With area school sports like football practice kicking off, it’s important learn to recognize the difference between an injury and being hurt, say sports medicine specialists.

Serious injuries such as concussions, muscle tears, heat-strokes and broken bones are quite common in high school sports, but can be prevented with the right precautions and preventative habits, say doctors at Redlands Community Hospital.

Young athletes 12 to 15 years of age, make up more than half of all concussion-related emergency room visits. Knee injuries such as tears in the anterior cruciate ligament (ACL) are eight times more common among young female athletes than male athletes.

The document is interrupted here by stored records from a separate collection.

(** The blank-separated arguments of the command line that
    [SSHTransportBase::GetSSHParams] builds, field by field: every field is
    present as the pieces [split_args] cuts it into. *)
Definition plonk_argv (E : Env) (this : SSHTransportBase)
    (sessionInfo : SessionInfo) (localSocksProxyPort : Z)
    (sshPassword : string) : list tstring :=
  (split_args (m_plonkPath this)
   ++ ["-ssh"; "-C"; "-N"; "-batch"]
   ++ ["-P"; print_int (GetSSHObfuscatedPort sessionInfo)]
   ++ ["-l"] ++ split_args (c_str (NarrowToTString E (GetSSHUsername sessionInfo)))
   ++ ["-pw"] ++ split_args (c_str (NarrowToTString E sshPassword))
   ++ ["-D"; print_int localSocksProxyPort]
   ++ (if DEBUG E then ["-v"] else [])
   ++ match SSHTransportBase.GetUserParentProxySettings E with
      | (true, proxy) =>
          ["-proxy_type"] ++ split_args (c_str (proxy_type proxy))
          ++ ["-proxy_host"] ++ split_args (c_str (proxy_host proxy))
          ++ ["-proxy_port"; print_int (proxy_port proxy)]
          ++ (if nonempty (proxy_username proxy)
              then ["-proxy_username"]
                   ++ split_args (c_str (proxy_username proxy))
              else [])
          ++ (if nonempty (proxy_password proxy)
              then ["-proxy_password"]
                   ++ split_args (c_str (proxy_password proxy))
              else [])
      | (false, _) => []
      end)%list.

(** The reading of "every credential reaches the subordinate process as a
    single argument": some way [argv] of cutting a command line into
    arguments recovers, from every command line built, the user name after
    [-l] and the password after [-pw]. *)
Definition passes_credentials_atomically (argv : tstring -> list tstring)
  : Prop :=
  forall (E : Env) (this : SSHTransportBase) (sessionInfo : SessionInfo)
         (localSocksProxyPort : Z) (out : SSHParams),
    let commandLine :=
      o_plonkCommandLine
        (snd (SSHTransportBase.GetSSHParams E this sessionInfo
                localSocksProxyPort (SSHTransportBase.sshPassword sessionInfo)
                out)) in
    arg_after "-l" (argv commandLine)
      = Some (NarrowToTString E (GetSSHUsername sessionInfo))
    /\ arg_after "-pw" (argv commandLine)
      = Some (NarrowToTString E (SSHTransportBase.sshPassword sessionInfo)).

(** *** Traces *)

(** The events one pass of the loop of [WaitForConnectability] can leave. *)
Definition is_poll_event (e : Event) : bool :=
  match e with
  | EvGetTickCount _ | EvConnect _ _ | EvWaitForSingleObject _ _ _
  | EvCheckSignal _ _ => true
  | _ => false
  end.

(** The events a call of [WaitForConnectability] can leave. *)
Definition is_wait_event (e : Event) : bool :=
  match e with
  | EvWaitForConnectability _ _ _ => true
  | _ => is_poll_event e
  end.

(** The events [Cleanup] can leave after its mark. *)
Definition is_stop_event (e : Event) : bool :=
  match e with
  | EvAttachConsole _ _ | EvGenerateConsoleCtrlEvent _ | EvFreeConsole
  | EvWaitForSingleObject _ _ _ | EvTerminateProcess _ _
  | EvCloseHandle _ => true
  | _ => false
  end.

Definition is_launch (e : Event) : bool :=
  match e with
  | EvCreateProcess _ _ _ => true
  | _ => false
  end.

(** The calls of [WaitForConnectability] in a trace: port and result. *)
Fixpoint probes_of (evs : list Event) : list (Z * Z) :=
  match evs with
  | [] => []
  | EvWaitForConnectability port _ returnValue :: evs' =>
      (port, returnValue) :: probes_of evs'
  | _ :: evs' => probes_of evs'
  end.

(** The check of the process handle in one pass, when it finds the process
    alive: absent when no handle was given. *)
Definition alive_check (process : Z) : list Event :=
  if process =? 0 then [] else [EvWaitForSingleObject process 0 false].

(** The check of the stop signal in one pass, with its answer: absent when
    no signal was given. *)
Definition cancel_check (stopInfo : StopInfo) (raised : bool) : list Event :=
  if stopSignal stopInfo then [EvCheckSignal (stopReasons stopInfo) raised]
  else [].

(** The events of one pass of the loop, and how the pass ends: the process
    handle and the stop signal are looked at only after the connection
    attempt of that pass, the handle first. *)
Inductive pass_events (port process : Z) (stopInfo : StopInfo)
  : list Event -> LoopStep -> Prop :=
| pass_timeout now :
    pass_events port process stopInfo
      [EvGetTickCount now] (Break WAIT_TIMEOUT)
| pass_connected now :
    pass_events port process stopInfo
      [EvGetTickCount now; EvConnect port true] (Break ERROR_SUCCESS)
| pass_dead now :
    process <> 0 ->
    pass_events port process stopInfo
      [EvGetTickCount now; EvConnect port false;
       EvWaitForSingleObject process 0 true]
      (Break ERROR_SYSTEM_PROCESS_TERMINATED)
| pass_cancelled now :
    stopSignal stopInfo = true ->
    pass_events port process stopInfo
      ([EvGetTickCount now; EvConnect port false]
         ++ alive_check process ++ cancel_check stopInfo true)%list
      (Break ERROR_OPERATION_ABORTED)
| pass_again now :
    pass_events port process stopInfo
      ([EvGetTickCount now; EvConnect port false]
         ++ alive_check process ++ cancel_check stopInfo false)%list
      Continue.

(** The events of a run of the loop that ends with [returnValue]. *)
Inductive run_events (port process : Z) (stopInfo : StopInfo)
  : list Event -> Z -> Prop :=
| run_last evs returnValue :
    pass_events port process stopInfo evs (Break returnValue) ->
    run_events port process stopInfo evs returnValue
| run_more evs evs' returnValue :
    pass_events port process stopInfo evs Continue ->
    run_events port process stopInfo evs' returnValue ->
    run_events port process stopInfo (evs ++ evs')%list returnValue.
(** [get_staff_statistics]: [(total_staff, female_staff, male_staff)];
    [staff_file] is what [json.load] finds in [data/staff.json], [None] when
    the read raises (the [except] branch returns [0, 0, 0]). *)
Definition get_staff_statistics (staff_file : option (list Staff))
    : nat * nat * nat :=
  match staff_file with
  | Some staff_data =>
      let total_staff := length staff_data in
      let female_staff := length (filter (λ s, is_female s) staff_data) in
      let male_staff := length (filter (λ s, is_male s) staff_data) in
      (total_staff, female_staff, male_staff)
  | None => (0, 0, 0)
  end.

(** The counters of [configure_selected_classes]:
    [(total_staff, available_staff, female_staff, male_staff)].  They start
    at 0 and keep that value when either read inside the [try] raises. *)
Definition staff_counters (staff_file : option (list Staff))
    (file : excluded_file) : nat * nat * nat * nat :=
  match staff_file, file with
  | None, _ => (0, 0, 0, 0)
  | Some _, FileUnreadable => (0, 0, 0, 0)
  | Some staff_list, _ =>
      let excluded_staff : gset string :=
        match file with
        | FileNames names => list_to_set names
        | _ => ∅
        end in
      let total_staff := length staff_list in
      let available_staff :=
        length (filter (λ s, strip (staff_name s) ∉ excluded_staff) staff_list) in
      let female_staff :=
        length (filter (λ s, is_female s
                             ∧ strip (staff_name s) ∉ excluded_staff) staff_list) in
      let male_staff :=
        length (filter (λ s, is_male s
                             ∧ strip (staff_name s) ∉ excluded_staff) staff_list) in
      (total_staff, available_staff, female_staff, male_staff)
  end.

(** What [toggle_staff_allotment] finds at [data/excluded_staff.json]. *)
Inductive exclusion_store : Type :=
| StoreAbsent                        (* os.path.exists(...) is False *)
| StoreGarbled                       (* open or json.load raises *)
| StoreJson (v : ConfigStore.json).  (* json.load returns v *)

(** [staff_name == v] for an element [v] of the loaded list: a string is
    equal to a string only. *)
Definition is_name (staff_name : string) (v : ConfigStore.json) : bool :=
  match v with
  | ConfigStore.JStr s => bool_decide (s = staff_name)
  | _ => false
  end.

Consistently rehydrating before and throughout practices and games is vital, and teaching young athletes injury prevention skills such as warm-up exercises and stretches to prevent common injuries is also vital.

“Understanding specifically where stress is placed on muscles during a particular sport, such as in football, soccer, basketball, or baseball, can ensure adequate stretching and warm-up exercises are performed,” explains Dr. Cameo Carter, a pediatrician at Redlands Community Hospital. “Ensuring school and after-school coaches are educated in injury prevention and supporting their decision when taking an athlete out of a game is also important.”

Educating yourself and your child on signs of head trauma and encouraging them to speak up when injured are valuable tools in their recovery. Making sure that athletes wear proper equipment, such as helmets, shoulder pads and shin guards, can help reduce the number of injuries sustained. New and trending sports-injury prevention products such as the SkullTec, a beanie or head cap that can reduce impact of collisions by 25 percent, may also be beneficial, says Dr. Heather Barr, a pediatrician for the Beaver Medical Group.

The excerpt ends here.